During the opening two-hour general keynote session, Docker founder Solomon Hykes emphasized that developers do care about security, but it’s important that security is actually usable.
“You can give developers the most secure tools in the world, but if the tools get in the way, they won’t use it and the result is unusable security, which is really not security at all,” Hykes said. “By providing usable security tools, we can move the needle on improving security for everyone.”
Docker’s foray into security tools got its first big push in August, when Docker Content Trust debuted alongside the Docker 1.8.0 release. Docker Content Trust makes use of the open-source Notary project, which aims to enable secure updating by way of authenticated and signed application images.
Part of the Content Trust approach relies on encryption keys, which are now being hardened further. Hykes announced new experimental support for hardware encryption with Yubico USB keys. Going a step further, Hykes and Docker actually gave all attendees of the DockerCon EU keynote their own key.

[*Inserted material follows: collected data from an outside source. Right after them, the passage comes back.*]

(** ** The stored engagement rate *)

(** X14.  For a video whose counts fit a signed 64-bit integer, the
    engagement rate computed for the stored row is zero when the video has
    no views, is never negative for non-negative likes and comments, is
    above zero when the video has views and at least one like or comment,
    and is at most 100 when likes and comments together do not exceed the
    views.  A video whose API item carries no view count is given zero
    views and a zero rate. *)
Theorem stored_engagement_rate video channel_id :
  let row := Collector.video_row_of video channel_id in
  (Collector.video_fits video = true ->
   (Collector.video_views video <= 0 -> VideoAnalytics.engagement_rate row = 0%Q) /\
   (0 <= Collector.video_likes video -> 0 <= Collector.video_comments video ->
    (0 <= VideoAnalytics.engagement_rate row)%Q) /\
   (0 < Collector.video_views video ->
    0 < Collector.video_likes video + Collector.video_comments video ->
    (0 < VideoAnalytics.engagement_rate row)%Q) /\
   (0 < Collector.video_views video ->
    Collector.video_likes video + Collector.video_comments video
    <= Collector.video_views video ->
    (VideoAnalytics.engagement_rate row <= 100)%Q)) /\
  (forall item,
     Collector.viewCount item = None ->
     VideoAnalytics.views (Collector.video_row_of (Collector.video_of_item item) channel_id) = 0 /\
     VideoAnalytics.engagement_rate
       (Collector.video_row_of (Collector.video_of_item item) channel_id) = 0%Q).
Proof.
  intros row. simpl. unfold Collector.engagement. split.
  - intros _.
    assert (Hquot : 0 < Collector.video_views video ->
                    (0 < inject_Z (Collector.video_views video))%Q).
    { intros Hpos. change 0%Q with (inject_Z 0). now rewrite <- Zlt_Qlt. }
    split; [|split; [|split]].
    + intros Hle. destruct (Z.ltb_spec 0 (Collector.video_views video)); [lia|reflexivity].
    + intros Hl Hc. destruct (Z.ltb_spec 0 (Collector.video_views video)) as [Hpos|_];
        [|apply Qle_refl].
      assert (Hn : (0 <= inject_Z (Collector.video_likes video
                                   + Collector.video_comments video))%Q).
      { change 0%Q with (inject_Z 0). rewrite <- Zle_Qle. lia. }
      apply Qmult_le_0_compat; [|discriminate].
      apply Qle_shift_div_l; [now apply Hquot|]. now rewrite Qmult_0_l.
    + intros Hpos Hsome. destruct (Z.ltb_spec 0 (Collector.video_views video)); [|lia].
      assert (Hn : (0 < inject_Z (Collector.video_likes video
                                  + Collector.video_comments video))%Q).
      { change 0%Q with (inject_Z 0). now rewrite <- Zlt_Qlt. }
      apply Qmult_lt_0_compat; [|reflexivity].
      apply Qlt_shift_div_l; [now apply Hquot|]. now rewrite Qmult_0_l.
    + intros Hpos Hle. destruct (Z.ltb_spec 0 (Collector.video_views video)); [|lia].
      assert (Hone : (inject_Z (Collector.video_likes video + Collector.video_comments video)
                      / inject_Z (Collector.video_views video) <= 1)%Q).
      { apply Qle_shift_div_r; [now apply Hquot|].
        rewrite Qmult_1_l, <- Zle_Qle. exact Hle. }
      Lqa.lra.
  - intros item Hnone. simpl. rewrite Hnone. simpl. split; reflexivity.
Qed.

(** ** Collecting a channel *)

Section ReplaceRows.
Context {A : Type} (key : A -> string).

Lemma replace_rows_split rows : forall table,
  replace_rows key rows table
  = List.filter (key_absent key rows) table ++ replace_rows key rows [].
Proof.
  induction rows as [|row rows IH]; intros table.
  - simpl. rewrite app_nil_r. symmetry. apply filter_true.
  - change (replace_rows key (row :: rows) table)
      with (replace_rows key rows (Collector.replace_row key row table)).
    change (replace_rows key (row :: rows) [])
      with (replace_rows key rows (Collector.replace_row key row [])).
    rewrite (IH (Collector.replace_row key row table)).
    rewrite (IH (Collector.replace_row key row [])).
    unfold Collector.replace_row. simpl. rewrite filter_app, <- app_assoc.
    f_equal.
    clear IH. induction table as [|x t IHt]; simpl; [reflexivity|].
    unfold key_absent at 2. simpl.
    destruct (String.eqb (key x) (key row)); simpl; [exact IHt|].
    fold (key_absent key rows x). destruct (key_absent key rows x); simpl; now rewrite IHt.
Qed.

Lemma replace_rows_keys rows : forall table x,
  In x (replace_rows key rows table) -> In x table \/ key_absent key rows x = false.
Proof.
  induction rows as [|row rows IH]; intros table x Hin; [now left|].
  change (replace_rows key (row :: rows) table)
    with (replace_rows key rows (Collector.replace_row key row table)) in Hin.
  apply IH in Hin. unfold key_absent. simpl.
  destruct Hin as [Hin|Hin].
  - unfold Collector.replace_row in Hin. apply in_app_or in Hin.
    destruct Hin as [Hin|[<-|[]]].
    + apply filter_In in Hin. now left.
    + right. now rewrite String.eqb_refl.
  - right. unfold key_absent in Hin. apply negb_false_iff in Hin.
    rewrite Hin. now rewrite orb_true_r.
Qed.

“We looked for the best hardware cryptography we could find,” Hykes said.
In an interview with eWEEK, Nathan McCauley, director of security at Docker, explained that the Yubico technology is all about hardware encryption and not so much about two-factor authentication. Yubico builds USB keys that are compliant with the FIDO Alliance Universal Second Factor (U2F) specification. The Yubico key Docker uses is a hardware-encrypted token that never reveals the private root encryption key that is used to sign an application image.
The hardware encryption support is currently in the experimental branch of Docker, and it could land in the Docker 1.10 release later this year or early 2016, according to McCauley.

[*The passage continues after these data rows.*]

Lemma rotate_cells_content n dir (y : nat) : ∀ row (x0 : nat) res,
  shaped n res → (y < n)%nat → (x0 + length row ≤ n)%nat →
  ∃ res',
    rotate_cells dir (Z.of_nat n) (Z.of_nat n) (Z.of_nat y) res row
      (Z.of_nat x0) = Ret res' ∧
    shaped n res' ∧
    (∀ (i : nat) v, row !! i = Some v →
       cell_at res' (turned_row dir n (x0 + i)) (turned_col dir n y) = Some v) ∧
    (∀ r c,
       (c ≠ turned_col dir n y ∨
        ∀ i, (i < length row)%nat → r ≠ turned_row dir n (x0 + i)) →
       cell_at res' r c = cell_at res r c).
Proof.
  induction row as [|v rest IH]; intros x0 res Hs Hy Hlen;
    cbn [rotate_cells].
  { exists res. split; [done|]. split; [done|]. split; [|done].
    intros i v Hi. by rewrite lookup_nil in Hi. }
  simpl in Hlen.
  rewrite turned_store by lia.
  destruct (rotate_store_cells n res (turned_row dir n x0)
              (turned_col dir n y) v Hs)
    as (res1 & -> & Hs1 & Hcell1);
    [apply turned_row_lt; lia|by apply turned_col_lt|].
  cbn [mbind outcome_bind].
  replace (Z.of_nat x0 + 1) with (Z.of_nat (S x0)) by lia.
  destruct (IH (S x0) res1 Hs1 Hy ltac:(lia))
    as (res' & -> & Hs' & Hset & Hframe).
  exists res'. split; [done|]. split; [done|]. split.
  - intros [|i] w Hi.
    + simpl in Hi. injection Hi as <-.
      rewrite Hframe, Hcell1.
      * rewrite decide_True; [done|]. split; [f_equal; lia|done].
      * right. intros i Hi Heq.
        apply turned_row_inj in Heq; lia.
    + replace (x0 + S i)%nat with (S x0 + i)%nat by lia. by apply Hset.
  - intros r c Hrc. rewrite Hframe, Hcell1.
    + rewrite decide_False; [done|]. intros [-> ->].
      destruct Hrc as [Hc|Hr]; [done|].
      apply (Hr 0%nat); [simpl; lia|f_equal; lia].
    + destruct Hrc as [Hc|Hr]; [by left|right].
      intros i Hi. replace (S x0 + i)%nat with (x0 + S i)%nat by lia.
      apply Hr. simpl. lia.
Qed.

Lemma rotate_rows_content n dir : ∀ m (y0 : nat) res,
  shaped n res → (y0 + length m ≤ n)%nat →
  Forall (λ row, length row = n) m →
  ∃ res',
    rotate_rows dir (Z.of_nat n) (Z.of_nat n) res m (Z.of_nat y0) = Ret res' ∧
    shaped n res' ∧
    (∀ (j i : nat) row v, m !! j = Some row → row !! i = Some v →
       cell_at res' (turned_row dir n i) (turned_col dir n (y0 + j)) = Some v) ∧
    (∀ r c,
       (∀ j, (j < length m)%nat → c ≠ turned_col dir n (y0 + j)) →
       cell_at res' r c = cell_at res r c).
Proof.
  induction m as [|row rest IH]; intros y0 res Hs Hlen Hrows;
    cbn [rotate_rows].
  { exists res. split; [done|]. split; [done|]. split; [|done].
    intros j i row v Hj. by rewrite lookup_nil in Hj. }
  simpl in Hlen. apply Forall_cons in Hrows as [Hrow Hrest].
  destruct (rotate_cells_content n dir y0 row 0 res Hs)
    as (res1 & Hrun & Hs1 & Hset1 & Hframe1); [lia|simpl; lia|].
  change (Z.of_nat 0) with 0 in Hrun. rewrite Hrun.
  cbn [mbind outcome_bind].
  replace (Z.of_nat y0 + 1) with (Z.of_nat (S y0)) by lia.
  destruct (IH (S y0) res1 Hs1 ltac:(lia) Hrest)
    as (res' & -> & Hs' & Hset & Hframe).
  exists res'. split; [done|]. split; [done|]. split.
  - intros [|j] i r v Hj Hi.
    + simpl in Hj. injection Hj as <-.
      rewrite Hframe.
      * replace (y0 + 0)%nat with y0 by lia. by apply (Hset1 i).
      * intros j Hj Heq.
        assert (i < n)%nat by (apply lookup_lt_Some in Hi; lia).
        apply turned_col_inj in Heq; lia.
    + replace (y0 + S j)%nat with (S y0 + j)%nat by lia. by eapply Hset.
  - intros r c Hc. rewrite Hframe, Hframe1; [done| |].
    + left. replace y0 with (y0 + 0)%nat by lia. apply Hc. simpl. lia.
    + intros j Hj. replace (S y0 + j)%nat with (y0 + S j)%nat by lia.
      apply Hc. simpl. lia.
Qed.

Lemma rotateMatrix_content m dir :
  square m →
  ∃ rotated,
    rotateMatrix m dir = Ret rotated ∧ shaped (length m) rotated ∧
    ∀ (y x : nat) row v, m !! y = Some row → row !! x = Some v →
      cell_at rotated (turned_row dir (length m) x)
        (turned_col dir (length m) y) = Some v.
Proof.
  intros Hsq. unfold rotateMatrix.
  assert (shaped (length m) (replicate (length m) (replicate (length m) 0)))
    as Hs0.
  { split; [by rewrite length_replicate|].
    apply Forall_replicate. by rewrite length_replicate. }
  destruct (rotate_rows_content (length m) dir m 0 _ Hs0 ltac:(lia) Hsq)
    as (res & Hres & Hs & Hset & _).
  exists res. split; [|split; [done|]].
  - destruct m as [|r0 rest]; [done|].
    apply Forall_cons in Hsq as [Hr0 _]. rewrite Hr0, Nat2Z.id. exact Hres.
  - intros y x row v Hy Hx. by apply (Hset y x row v).
Qed.

Lemma shaped_eq {A} n (a b : list (list A)) :
  length a = n → Forall (λ row, length row = n) a →
  length b = n → Forall (λ row, length row = n) b →
  (∀ r c, (r < n)%nat → (c < n)%nat → cell_at a r c = cell_at b r c) →
  a = b.
Proof.
  intros Hla Ha Hlb Hb Hcells. apply list_eq. intros r.
  destruct (decide (r < n)%nat) as [Hr|Hr].
  - destruct (lookup_lt_is_Some_2 a r ltac:(lia)) as [ra Hra].
    destruct (lookup_lt_is_Some_2 b r ltac:(lia)) as [rb Hrb].
    rewrite Hra, Hrb. f_equal.
    assert (length ra = n) as Hlra.
    { rewrite Forall_forall in Ha. apply Ha. by eapply list_elem_of_lookup_2. }
    assert (length rb = n) as Hlrb.
    { rewrite Forall_forall in Hb. apply Hb. by eapply list_elem_of_lookup_2. }
    apply list_eq. intros c.
    destruct (decide (c < n)%nat) as [Hc|Hc].
    + specialize (Hcells r c Hr Hc). unfold cell_at in Hcells.
      by rewrite Hra, Hrb in Hcells.
    + rewrite !lookup_ge_None_2 by lia. done.
  - rewrite !lookup_ge_None_2 by lia. done.
Qed.

Lemma square_cell m (y x : nat) :
  square m → (y < length m)%nat → (x < length m)%nat →
  ∃ row v, m !! y = Some row ∧ row !! x = Some v.
Proof.
  intros Hsq Hy Hx.
  destruct (lookup_lt_is_Some_2 m y Hy) as [row Hrow].
  assert (length row = length m) as Hl.
  { unfold square in Hsq. rewrite Forall_forall in Hsq. apply Hsq.
    by eapply list_elem_of_lookup_2. }
  destruct (lookup_lt_is_Some_2 row x ltac:(lia)) as [v Hv]. eauto.
Qed.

Docker is also now formally launching Project Nautilus—an image scanning effort for Docker application images. Project Nautilus provides automated security analysis for images that are hosted on the Docker Hub image repository, Hykes said.
Nautilus has actually been running for the last two months on Docker Hub to help protect a number of official application images. Without anyone really knowing about it and no public reveal until today, Nautilus has already helped to secure 74 million downloads (referred to as “pulls”) from the Docker Hub, according to Hykes. Moving forward, the plan is to make Nautilus a self-service capability that anyone can run for application images.
The formal unveiling of Project Nautilus comes just days after rival container vendor CoreOS announced its Clair open-source effort to scan container repositories for vulnerabilities. Hykes emphasized in his keynote that Nautilus does deep content analysis and can go beyond vulnerabilities that are already known and found in existing Linux distribution vulnerability databases. In fact, Hykes said that through Nautilus, vulnerabilities have been uncovered that have since been reported to Linux distribution and upstream open-source projects.
Finally, Docker is set to improve security visibility and control by supporting user namespaces. Docker itself has long supported Linux namespaces, which provides policy for processes running on top of Linux such as the Docker Engine. Application containers in turn run inside of the Docker Engine, where regular namespaces do not have full visibility. McCauley explained that with user namespaces, there will now be improved options for visibility as well as control for individual applications and processes that run on Docker.